What is needed - Copy the lines exactly as they appear, starting with the first line of the records and ending with the line that contains "name are not".

Provided data -
(** C26: A password cannot be guessed by trying: whatever addresses the attempts come from, at most 29
    wrong passwords that are counted under one user name's key are looked at within an hour, provided
    that no attempt under that key signs in or is taken back in that time (a success clears the key, an
    aborted attempt is not counted), that the calls are in the order of their times, and that the keys in
    the limiter's table plus the calls stay below its 10000. Attempts that carry a device cookie of the
    name are not among them: they are counted under the cookie's own key, in the limiter of addresses, so
    that more wrong passwords of one name are possible from devices that signed in before. *)
Theorem hourly_guesses `{Unicode} `{Bcrypt} s calls name from :
  lm_policy (sv_user_limiter s) = userPolicy ->
  (forall k e, lm_entries (sv_user_limiter s) !! k = Some e -> 0 <= at_failures e) ->
  key_count (lm_entries (sv_user_limiter s)) + Z.of_nat (length calls) < maxLimiterKeys ->
  Sorted Z.le (map call_time calls) -> Forall (fun t => from <= t <= from + forgetAfter) (map call_time calls) ->
  all_refused (userLimiterKey name) s calls -> (guesses (userLimiterKey name) s calls <= 29)%nat.
Proof.
  intros Hp He Hn Hs Hw Hr. destruct (calls_history (userLimiterKey name) calls s Hr) as (ops & Hg & Hc & Hsub); [done | done |].
  etrans; [exact Hc |]. destruct policies_ok as [_ Hok].
  apply (window_bound (userLimiterKey name) userPolicy Hok ltac:(done) (sv_user_limiter s) ops 29 from); try done.
  - apply StronglySorted_Sorted. eapply sublist_sorted; [exact Hsub |]. by apply Sorted_StronglySorted; [intros ???; lia |].
  - eapply Forall_forall; intros t Ht; eapply Forall_forall in Hw; [exact Hw |]; by eapply elem_of_sublist.
  - intros e. apply He.
Qed.
Definition fx_call (seconds : Z) (name password : string) : login_call :=
  let '(e, r, name, password) := fx_login seconds name password in
  {| lc_env := e; lc_request := r; lc_name := name; lc_password := password; lc_remember := false |}.
Definition fx_calls : list login_call := [fx_call 0 "admin" "first guess"; fx_call 0 "Admin" "second guess"; fx_call 30 " admin" "third guess"].
Lemma hourly_guesses_witness :
  guesses (userLimiterKey "admin") fx_service fx_calls = 3%nat /\ (guesses (userLimiterKey "admin") fx_service fx_calls <= 29)%nat.
Proof.
  split; [vm_compute; reflexivity |].
  apply (hourly_guesses fx_service fx_calls "admin" (1700000000 * second)).
  - reflexivity.
  - intros k e Hk. discriminate Hk.
  - vm_compute. reflexivity.
  - repeat constructor; vm_compute; discriminate.
  - repeat constructor; vm_compute; discriminate.
  - vm_compute. repeat split.
Defined.

(** ** The first account *)

Section setup.
Context `{Unicode} `{Bcrypt}.
Lemma setup_outcome method required username password salt fresh saved s :
  let '(res, s') := Setup method required username password salt fresh saved s in
  (res = SetupDone \/ res = ErrSetupFailed) /\ SetupRequired s = true /\ sv_locked s = false /\ ValidateCredentials username password = [] /\
    (s' = s \/ exists u, sv_users s' = [u] /\ us_id u = fresh /\ us_name u = trim_space username /\ bcrypt_generate password salt = Some (us_hash u)) /\
    (res = SetupDone -> sv_users s' <> [] /\ sv_setup_code s' = "") \/
  s' = s /\ res <> SetupDone.
Proof.
  unfold Setup. destruct (sv_locked s) eqn:Hl; [by right |]. destruct (SetupRequired s) eqn:Hr; [| by right]. cbn [negb]. cbv zeta.
  match goal with |- context [match ?e with [] => _ | _ :: _ => _ end] => destruct e as [|x l] eqn:He end.
  2: { destruct (chosen_requirement s required); by right. }
  apply app_eq_nil in He as [_ He]. apply app_eq_nil in He as [_ Hv].
  destruct (chosen_requirement s required) as [req|]; [| by right]. destruct (HashPassword password salt) as [hash|] eqn:Hh; [| by right].
  assert (Hu : sv_users s = []). { unfold SetupRequired in Hr. apply andb_true_iff in Hr as [_ Hr]. by apply bool_decide_eq_true in Hr. }
  rewrite Hu. unfold upsert_user. destruct (String.eqb_spec (trim_space username) ""); [by right |]. cbn [orb].
  destruct (String.eqb_spec hash ""); [by right |].
  assert (Hgen : bcrypt_generate password salt = Some hash) by (unfold HashPassword in Hh; by destruct (_ || _)).
  destruct saved; cbn [negb]; left; (split_and!; [by auto | done | done | done | | ]).
  - right. eexists. split_and!; [cbn; reflexivity | done | done | done].
  - intros _. cbn. by split.
  - right. eexists. split_and!; [cbn; reflexivity | done | done | done].
  - discriminate.
Qed.
End setup.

Result of this exercise -
(** C26: A password cannot be guessed by trying: whatever addresses the attempts come from, at most 29
    wrong passwords that are counted under one user name's key are looked at within an hour, provided
    that no attempt under that key signs in or is taken back in that time (a success clears the key, an
    aborted attempt is not counted), that the calls are in the order of their times, and that the keys in
    the limiter's table plus the calls stay below its 10000. Attempts that carry a device cookie of the
    name are not among them: they are counted under the cookie's own key, in the limiter of addresses, so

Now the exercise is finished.